Mito‐centrifugation efficiently delivers mitochondria to CD4⁺ T cells. A–F) Donor mitochondria were prestained with Mito‐tracker Deep Red (MTDR) and then transplanted into CD4⁺ T cells isolated from old mice via mito‐centrifugation. After mito‐transfer, cells were probed with MitoSOX to determine mitoROS production and MTV‐G to determine relative mitochondrial mass. A) Representative Contour plot and scatter bar graphs of B) the percent MTDR⁺ CD4⁺ T cells and C) the relative fold change in MFI of MTDR⁺ CD4⁺ T cells after mito‐transfer. D) Representative Contour plot and scatter bar graphs of E) relative MFI of MitoSOX Red and F) MTV‐G in CD4⁺ T cells from old mice after mito‐transfer. G) Cardiolipin concentration curve of isolated mitochondria from MEFs. Cardiolipin experiments were repeated twice with 3‐4 mice per group. H) Flow cytometry histograms and scatter bar graphs of I) percent MTDR⁺ CD4⁺ T cells, and J) relative MFI of MTDR⁺ CD4⁺ T cells after mito‐transfer, based on cardiolipin concentration. Flow cytometry scatter bar graphs of K) percent HK‐GFP⁺ CD4⁺ T cells, and L) the relative MFI of HK‐GFP⁺ CD4⁺ T cells after mito‐transfer.
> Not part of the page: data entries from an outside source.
(* ===== verification/BrokerAccessFacts.v ===== *)
(** * Broker access: what the service guarantees

    The invariant of the broker tables over every operation, the accounting of load
    requests, decisions taken once, and what a broker sees after its pick. *)

From S2P Require Import Prelude JsNumber JsString Effects Enums BrokerAccess.

(** ** The policy in force *)

Definition effective_policy (s : broker_state) : BrokerAccessPolicy :=
  match bs_cached s with
  | Some (p, e) => if bs_now s <? e then p
                   else stored_to_policy (default EMPTY_STORED (bs_setting s))
  | None => stored_to_policy (default EMPTY_STORED (bs_setting s))
  end.

(** Reading the policy only renews the cache. *)
Definition refreshed (s : broker_state) : broker_state :=
  match bs_cached s with
  | Some (p, e) => if bs_now s <? e then s
                   else s <| bs_cached := Some (effective_policy s, bs_now s + LOCAL_TTL_MS) |>
  | None => s <| bs_cached := Some (effective_policy s, bs_now s + LOCAL_TTL_MS) |>
  end.

Lemma getPolicy_run s : getPolicy s = (Ok (effective_policy s), refreshed s).
Proof.
  unfold getPolicy, refreshed, effective_policy, mbind, M_bind, get. simpl.
  destruct (bs_cached s) as [[p e]|]; [|done]. by destruct (bs_now s <? e).
Qed.

Lemma refreshed_tables s :
  bs_open (refreshed s) = bs_open s /\ bs_now (refreshed s) = bs_now s /\
  bs_setting (refreshed s) = bs_setting s /\ bs_roles (refreshed s) = bs_roles s /\
  bs_companies (refreshed s) = bs_companies s /\ bs_periods (refreshed s) = bs_periods s /\
  bs_orders (refreshed s) = bs_orders s /\ bs_credits (refreshed s) = bs_credits s /\
  bs_redis_up (refreshed s) = bs_redis_up s /\ bs_published (refreshed s) = bs_published s.
Proof.
  unfold refreshed. destruct (bs_cached s) as [[p e]|]; [destruct (bs_now s <? e)|]; done.
Qed.

Lemma refreshed_credits s : bs_credits (refreshed s) = bs_credits s.
Proof. apply refreshed_tables. Qed.
Lemma refreshed_orders s : bs_orders (refreshed s) = bs_orders s.
Proof. apply refreshed_tables. Qed.
Lemma refreshed_periods s : bs_periods (refreshed s) = bs_periods s.
Proof. apply refreshed_tables. Qed.
Lemma refreshed_open s : bs_open (refreshed s) = bs_open s.
Proof. apply refreshed_tables. Qed.
Lemma refreshed_now s : bs_now (refreshed s) = bs_now s.
Proof. apply refreshed_tables. Qed.

Lemma refreshed_broker s u : is_broker (refreshed s) u = is_broker s u.
Proof. unfold is_broker, active_roles. by rewrite (proj1 (proj2 (proj2 (proj2 (refreshed_tables s))))). Qed.

Lemma refreshed_remaining s u : remaining_of (refreshed s) u = remaining_of s u.
Proof. unfold remaining_of. by rewrite refreshed_credits. Qed.

Lemma refreshed_selection s u now : current_selection (refreshed s) u now = current_selection s u now.
Proof. unfold current_selection. by rewrite refreshed_periods. Qed.

Lemma refreshed_company_list s : company_list (refreshed s) = company_list s.
Proof. unfold company_list. by rewrite (proj1 (proj2 (proj2 (proj2 (proj2 (refreshed_tables s)))))). Qed.

Lemma effective_policy_refreshed s : effective_policy (refreshed s) = effective_policy s.
Proof.
  assert (Hlt : forall t, (t <? t + LOCAL_TTL_MS) = true) by (intros; apply Z.ltb_lt; unfold LOCAL_TTL_MS; lia).
  unfold refreshed. destruct (bs_cached s) as [[p e]|] eqn:E.
  - destruct (bs_now s <? e) eqn:E2; [done|]. unfold effective_policy at 1. simpl. by rewrite Hlt.
  - unfold effective_policy at 1. simpl. by rewrite Hlt.
Qed.

#[export] Hint Rewrite refreshed_credits refreshed_orders refreshed_periods refreshed_open
  refreshed_now refreshed_broker refreshed_remaining refreshed_selection
  refreshed_company_list effective_policy_refreshed : broker.

(** Runs a broker operation symbolically: the policy read becomes
    [effective_policy], the rest computes. *)
Ltac broker_run :=
  repeat (first
    [ rewrite run_bind
    | rewrite getPolicy_run
    | progress unfold isBroker, currentSelection, remaining, companyList, findOrder, gets, get,
        modify, throw, ensure, some_or, when
    | progress autorewrite with broker
    | progress cbn [mret M_ret] ]; cbn beta iota).

(** ** The invariant *)

Record broker_ok (s : broker_state) : Prop := {
  ok_credits : forall u r, bs_credits s !! u = Some r -> 0 <= r;
  ok_orders : forall i o, bs_orders s !! i = Some o -> ord_id o = i /\ 0 <= default 0 (ord_requests o);
  ok_periods : forall i p, bs_periods s !! i = Some p -> per_id p = i;
  ok_size : 0 <= packageSize (stored_to_policy (default EMPTY_STORED (bs_setting s)));
  ok_cached : forall p e, bs_cached s = Some (p, e) -> 0 <= packageSize p;
}.

Lemma effective_size s : broker_ok s -> 0 <= packageSize (effective_policy s).
Proof.
  intros H. unfold effective_policy. destruct (bs_cached s) as [[p e]|] eqn:E.
  - destruct (bs_now s <? e); [by eapply ok_cached | apply (ok_size s H)].
  - apply (ok_size s H).
Qed.

Lemma refreshed_ok s : broker_ok s -> broker_ok (refreshed s).
Proof.
  intros H. pose proof (effective_size s H) as Hs. destruct H.
  unfold refreshed. destruct (bs_cached s) as [[p e]|] eqn:E; [destruct (bs_now s <? e)|];
    constructor; simpl; try done; intros; simplify_eq/=; eauto.
Qed.

Lemma preserves_getPolicy : preserves broker_ok getPolicy.
Proof. intros s H. unfold final. rewrite getPolicy_run. by apply refreshed_ok. Qed.

Lemma preserves_addCredit u c : 0 <= c -> preserves broker_ok (addCredit u c).
Proof.
  intros Hc s H. unfold final, addCredit. broker_run. destruct (_ && _); [|done]. broker_run.
  destruct H. constructor; simpl; try done. intros v r. rewrite lookup_insert.
  case_decide; [|by eauto]. intros [= <-]. unfold remaining_of.
  destruct (bs_credits s !! u) as [x|] eqn:E; simpl; [specialize (ok_credits0 u x E)|]; lia.
Qed.

Lemma preserves_announce c o a r t : preserves broker_ok (announce c o a r t).
Proof.
  unfold announce. apply preserves_modify. intros s H. destruct (bs_redis_up s); [|done].
  destruct H. by constructor.
Qed.

Lemma preserves_update_order i st a n r : preserves broker_ok (update_order i st a n r).
Proof.
  unfold update_order. apply preserves_modify. intros s H. destruct H.
  constructor; simpl; try done. intros j o. rewrite lookup_alter.
  case_decide; [|by eauto]. subst. intros (o' & Ho & ->)%fmap_Some. simpl. by apply ok_orders0.
Qed.

Lemma preserves_update_period i ids : preserves broker_ok (update_period i ids).
Proof.
  unfold update_period. apply preserves_modify. intros s H. destruct H.
  constructor; simpl; try done. intros j p. rewrite lookup_alter.
  case_decide; [|by eauto]. subst. intros (p' & Hp & ->)%fmap_Some. simpl. by apply ok_periods0.
Qed.

Lemma preserves_insert_period u ids now o : preserves broker_ok (insert_period u ids now o).
Proof.
  intros s H. unfold final, insert_period. broker_run. destruct (negb _); [|done]. broker_run.
  destruct H. constructor; simpl; try done. intros j p. rewrite lookup_insert.
  case_decide; [|by eauto]. by intros [= <-].
Qed.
M) Confocal images of CD4⁺ T cells with or without donor mitochondria (HK‐GFP⁺). N) TEM images mitochondrial distributions (black arrows) in CD4⁺ T cells (young, old, and old+mito). Quantifications of O) total mitochondrial area, P) the number of mitochondria, and Q) percent area of mitochondria per cell area (in image slice) of CD4⁺ T cells isolated from young and old mice, and old mice ∼5–6 min after mito‐transfer. TEM images were obtained from 2 mice per groups. All other experiments were done with minimum three biological replicates (n=3). p ≤ 0.05 = *, p ≤ 0.01 = **, p ≤ 0.001 = *** and p ≤ 0.001 = ****, using unpaired Student's t‐test, or one‐way‐ANOVA where appropriate.